福知山城公園:京都府福知山市字内記内記1丁目
福知山城(ふくちやまじょう)は、戦国時代中期に小笠原頼勝(塩見頼勝)によって築城された平山城です。横山城、臥龍城、龍ヶ城、八幡城、福智山城、掻上城と呼ばれることもあります。
織田信長の命で1575年から丹波平定を進めていた明智光秀によって、1579年に総仕上げの一環として攻撃され、城主の塩見信房(塩見頼勝の息子)らが防戦するも敗れ、落城しました。丹波平定後、改修を施されて、明智氏重臣の明智秀満らが城代に置かれました。

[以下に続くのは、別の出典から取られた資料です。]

Lemma C2_witness :
  ∃ outputs,
    predict good_world cold (Features_validate sample_body)
    = (Ok outputs, snd (_load_models good_world cold)) ∧
    ∃ q r v,
      float_value f_minus_2_5 = Some q ∧
      nearest_int_ties_even r q ∧
      dict_get "er_visits" outputs = Some v ∧
      v = Z.max 0 r ∧
      0 ≤ v.
Proof.
  destruct (C2_served_value_is_clamped_round
              good_world cold (snd (_load_models good_world cold))
              (Features_validate sample_body) good_models
              _ eq_refl ltac:(by_compute) (feature_frame_validate sample_body))
    as (outputs & Hserved & Hval).
  - intros t pipe Hin.
    repeat (apply elem_of_cons in Hin as [[= -> ->]|Hin]);
      [..|by apply elem_of_nil in Hin];
      eexists _, _, _; split; reflexivity.
  - exists outputs. split; [exact Hserved|].
    apply (Hval "er_visits" (constant_pipeline f_minus_2_5) f_minus_2_5 []);
      [do 2 right; left | reflexivity].
Defined.

(** The request of the service description, [{age_years_2022: 45,
    gender: 1}] with two more keys, against pipelines that answer 3.5
    (and -2.5 for [er_visits]). *)
Example predict_sample :
  fst (predict good_world cold (Features_validate sample_body))
  = Ok [("pcp_visits", 4); ("outpatient_visits", 4); ("er_visits", 0);
        ("inpatient_admits", 4); ("home_health_visits", 4); ("rx_fills", 4);
        ("dental_visits", 4); ("equipment_purchases", 4)].
Proof. reflexivity. Qed.

Example coerce_negative_half : coerce f_minus_2_5 = Return 0.
Proof. reflexivity. Qed.

Example coerce_tie_down : coerce f_2_5 = Return 2.
Proof. reflexivity. Qed.

Example coerce_tie_up : coerce f_3_5 = Return 4.
Proof. reflexivity. Qed.

Example coerce_small : coerce f_0_25 = Return 0.
Proof. reflexivity. Qed.

Example coerce_nan_raises : is_return (coerce nan) = false.
Proof. reflexivity. Qed.

(** ** The pipeline cache, one caller at a time *)

Lemma load_targets_log_irrelevant w dir targets :
  ∀ registry log log',
    fst (load_targets w dir targets registry log)
    = fst (load_targets w dir targets registry log').
Proof.
  induction targets as [|t targets IH]; intros registry log log'; [done|].
  cbn [load_targets].
  destruct (path_exists w (model_path_of dir t)); [|done].
  destruct (joblib_load w (model_path_of dir t)); [apply IH | done].
Qed.

(** With every artifact in place the loop loads each remaining target
    once, in order, and adds it to the registry. *)
Lemma load_targets_all_good w dir targets :
  (∀ t, t ∈ targets →
        path_exists w (model_path_of dir t) = true ∧
        is_return (joblib_load w (model_path_of dir t)) = true) →
  ∀ registry log,
    NoDup (dict_keys registry ++ targets) →
    ∃ registry',
      load_targets w dir targets registry log
      = (Return registry', log ++ map (model_path_of dir) targets) ∧
      dict_keys registry' = dict_keys registry ++ targets.
Proof.
  induction targets as [|t targets IH]; intros Hgood registry log Hnd.
  - exists registry. by rewrite !app_nil_r.
  - destruct (Hgood t) as [Hex Hld]; [left|].
    cbn [load_targets]. rewrite Hex.
    destruct (joblib_load w (model_path_of dir t)) as [pipe|]; [|done].
    assert (Hfresh : t ∉ dict_keys registry).
    { apply NoDup_app in Hnd as (_ & Hdisj & _). intros Hin.
      apply (Hdisj t Hin). left. }
    destruct (IH (λ t' Hin, Hgood t' (list_elem_of_further _ _ _ Hin))
                 (dict_set t pipe registry) (log ++ [model_path_of dir t]))
      as (registry' & Hrun & Hkeys).
    { rewrite dict_keys_set_fresh by done. by rewrite <- app_assoc. }
    exists registry'. split.
    + rewrite Hrun. cbn [map]. by rewrite <- app_assoc.
    + rewrite Hkeys, dict_keys_set_fresh by done. by rewrite <- app_assoc.
Qed.

Lemma COUNT_TARGETS_NoDup : NoDup COUNT_TARGETS.
Proof. by_compute. Qed.

Lemma _load_models_deployable w st :
  deployable w → _MODELS st = None →
  ∃ registry,
    _load_models w st
    = (Return registry,
       {| _MODELS := Some registry;
          loads := loads st
                   ++ map (model_path_of (models_dir_of w)) COUNT_TARGETS |}) ∧
    complete registry.
Proof.
  intros [Hdir Hgood] Hcold. unfold _load_models. rewrite Hcold, Hdir.
  destruct (load_targets_all_good w (models_dir_of w) COUNT_TARGETS Hgood
              [] (loads st)) as (registry & -> & Hkeys).
  { apply COUNT_TARGETS_NoDup. }
  by exists registry.
Qed.

Lemma _load_models_Raise_inv w st e st' :
  _load_models w st = (Raise e, st') → _MODELS st = None ∧ _MODELS st' = None.
Proof.
  unfold _load_models. destruct (_MODELS st) eqn:Hm; [done|].
  destruct (path_exists w (models_dir_of w)).
  - destruct (load_targets _ _ _ _ _) as [[registry|e'] log];
      intros [= <- <-]; done.
  - intros [= <- <-]. done.
Qed.

(** From an unloaded cache the outcome of a load does not depend on
    the log of earlier loads. *)
Lemma _load_models_unloaded w st :
  _MODELS st = None →
  fst (_load_models w st) = fst (_load_models w cold) ∧
  _MODELS (snd (_load_models w st)) = _MODELS (snd (_load_models w cold)).
Proof.
  intros Hcold. unfold _load_models. rewrite Hcold. cbn [_MODELS cold loads].
  destruct (path_exists w (models_dir_of w)); [|done].
  pose proof (load_targets_log_irrelevant w (models_dir_of w) COUNT_TARGETS
                [] (loads st) []) as Hfst.
  destruct (load_targets _ _ _ _ (loads st)) as [[r1|e1] l1],
           (load_targets _ _ _ _ []) as [[r2|e2] l2];
    simpl in Hfst; by simplify_eq.
Qed.

(** C4. When [_load_models] raises, the call that triggered it fails
    ([health] and [predict] answer with the error), and [_MODELS] is
    still [None] afterwards: neither the failure nor the pipelines
    read so far are kept.  The next call therefore loads again as a
    cold service would, and once every artifact is in place it loads
    all targets and succeeds. *)
Theorem C4_failed_load_leaves_cache_unloaded
    (w : world) (st st' : state) (e : pyexn) :
  _load_models w st = (Raise e, st') →
  _MODELS st' = None ∧
  health w st = (HTTPException 500 (exn_str e), st') ∧
  (∀ features, predict w st features = (HTTPException 500 (exn_str e), st')) ∧
  (∀ w2, fst (_load_models w2 st') = fst (_load_models w2 cold) ∧
         _MODELS (snd (_load_models w2 st'))
         = _MODELS (snd (_load_models w2 cold))) ∧
  (∀ w2, deployable w2 →
     ∃ registry,
       complete registry ∧
       _load_models w2 st'
       = (Return registry,
          {| _MODELS := Some registry;
             loads := loads st'
                      ++ map (model_path_of (models_dir_of w2))
                             COUNT_TARGETS |}) ∧
       fst (health w2 st') = Ok [("status", "ok")]).
Proof.
  intros Hload. destruct (_load_models_Raise_inv _ _ _ _ Hload) as [_ Hnone].
  split; [done|]. split; [|split; [|split]].
  - unfold health. by rewrite Hload.
  - intros features. unfold predict. by rewrite Hload.
  - intros w2. by apply _load_models_unloaded.
  - intros w2 Hdep.
    destruct (_load_models_deployable w2 st' Hdep Hnone) as (registry & Hrun & Hc).
    exists registry. split; [done|]. split; [done|].
    unfold health. by rewrite Hrun.
Qed.

Lemma good_world_deployable : deployable good_world.
Proof.
  split; [done|]. intros t Hin.
  repeat (apply elem_of_cons in Hin as [->|Hin]);
    [..|by apply elem_of_nil in Hin]; by split.
Qed.

Lemma C4_witness :
  fst (_load_models broken_world cold)
  = Raise (mk_exn RuntimeError ("Missing model file: " +:+ rx_fills_path)) ∧
  _MODELS (snd (_load_models broken_world cold)) = None ∧
  fst (health broken_world cold)
  = HTTPException 500 ("Missing model file: " +:+ rx_fills_path) ∧
  fst (health good_world (snd (_load_models broken_world cold)))
  = Ok [("status", "ok")].
Proof.
  destruct (C4_failed_load_leaves_cache_unloaded
              broken_world cold (snd (_load_models broken_world cold))
              (mk_exn RuntimeError ("Missing model file: " +:+ rx_fills_path))
              eq_refl)
    as (Hnone & Hhealth & _ & _ & Hretry).
  destruct (Hretry good_world good_world_deployable) as (registry & _ & _ & Hok).
  split; [reflexivity|]. split; [exact Hnone|].
  split; [by rewrite Hhealth | exact Hok].
Defined.

(** ** All-or-nothing prediction *)

Lemma predict_targets_fail (X : DataFrame cell) (items : pydict Pipeline)
    t pipe e :
  (t, pipe) ∈ items → pipe_predict pipe X = Raise e →
  ∀ outputs0, ∃ e', predict_targets items X outputs0 = Raise e'.
Proof.
  induction items as [|[t0 pipe0] items IH]; [by intros ?%elem_of_nil|].
  intros [[= -> ->]|Hin]%elem_of_cons Hfail outputs0; cbn [predict_targets].
  - rewrite Hfail. by exists e.
  - destruct (pipe_predict pipe0 X) as [a|e0]; [|by exists e0].
    rewrite bind_Return.
    destruct (getitem0 a) as [pred_value|e0]; [|by exists e0].
    rewrite bind_Return.
    destruct (coerce pred_value) as [v|e0]; [|by exists e0].
    rewrite bind_Return. by apply IH.
Qed.

(** C5. If the pipeline of any one target raises on the request frame,
    [predict] raises the HTTP error for the whole request: it returns
    no mapping at all, not even for the targets that were already
    computed. *)
Theorem C5_predict_all_or_nothing
    (w : world) (st st' : state) (features : Features)
    (models : pydict Pipeline) (X : DataFrame cell)
    (t : string) (pipe : Pipeline) (e : pyexn) :
  _load_models w st = (Return models, st') →
  feature_frame features = Return X →
  (t, pipe) ∈ models →
  pipe_predict pipe X = Raise e →
  ∃ detail, predict w st features = (HTTPException 500 detail, st').
Proof.
  intros Hload HX Hin Hfail.
  destruct (predict_targets_fail X models t pipe e Hin Hfail []) as [e' He'].
  exists (exn_str e'). unfold predict.
  by rewrite Hload, HX, bind_Return, He'.
Qed.

Lemma C5_witness :
  ∃ detail,
    predict flaky_world cold (Features_validate sample_body)
    = (HTTPException 500 detail, snd (_load_models flaky_world cold)).
Proof.
  apply (C5_predict_all_or_nothing
           flaky_world cold (snd (_load_models flaky_world cold))
           (Features_validate sample_body) flaky_models _
           "dental_visits" failing_pipeline
           (mk_exn ValueError "Input contains NaN")
           eq_refl (feature_frame_validate sample_body)).
  - do 6 right. left.
  - reflexivity.
Defined.

Example flaky_predict_detail :
  fst (predict flaky_world cold (Features_validate sample_body))
  = HTTPException 500 "Input contains NaN".
Proof. reflexivity. Qed.

(** ** A missing artifact *)

Lemma load_targets_missing w dir targets t :
  t ∈ targets → path_exists w (model_path_of dir t) = false →
  ∀ registry log, ∃ e log',
    load_targets w dir targets registry log = (Raise e, log').
Proof.
  induction targets as [|t0 targets IH]; [by intros ?%elem_of_nil|].
  intros [->|Hin]%elem_of_cons Hmiss registry log; cbn [load_targets].
  - rewrite Hmiss. by eexists _, _.
  - destruct (path_exists w (model_path_of dir t0)); [|by eexists _, _].
    destruct (joblib_load w (model_path_of dir t0)); [|by eexists _, _].
    by apply IH.
Qed.

Lemma _load_models_missing w st t :
  t ∈ COUNT_TARGETS →
  path_exists w (model_path_of (models_dir_of w) t) = false →
  _MODELS st = None →
  ∃ e st', _load_models w st = (Raise e, st') ∧ _MODELS st' = None.
Proof.
  intros Hin Hmiss Hcold. unfold _load_models. rewrite Hcold.
  destruct (path_exists w (models_dir_of w)); [|by eexists _, _].
  destruct (load_targets_missing w (models_dir_of w) COUNT_TARGETS t
              Hin Hmiss [] (loads st)) as (e & log' & ->).
  by eexists _, _.
Qed.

1582年に明智光秀が山崎の戦いで敗れた後、羽柴氏の支配下となって、羽柴秀勝(信長の四男)らが城主を務めました。
1600年の関ヶ原の戦いに際しては、城主の小野木重勝が西軍に付いて細川藤孝(幽斎)の籠城する田辺城を攻撃したので、関ヶ原での決戦で西軍が敗北すると細川忠興によって逆に攻め落とされ、戦後の論功行賞によって有馬豊氏の居城となりました。
江戸時代初期には城主が頻繁に変わったものの、1669年以降には朽木氏の居城となって明治維新を迎えています。
由良川に向かって西から伸びる丘陵(八幡山)に築かれた連郭式の平山城で、福知山盆地を一望し、山陰道を押さえる要衝に位置しています。石垣は野面積みで、多くの石材を仏塔などから転用しているのが特徴です。有馬豊氏の時代に近世城郭として完成し、城下町も整備されています。
現在では、本丸跡は福知山城公園に、二の丸跡は台地を削り取られて裁判所や市街地に、三の丸跡は伯耆丸公園になっています。福知山城公園には、銅門番所(二ノ丸登城口から移築)が現存し、豊磐井(とよいわのい 日本最深級の本丸井戸)などの遺構が残っている他、天守閣(内部は郷土資料館、展望台)や石垣が復元されていて、模擬隅櫓(佐藤太清記念美術館)が建てられています。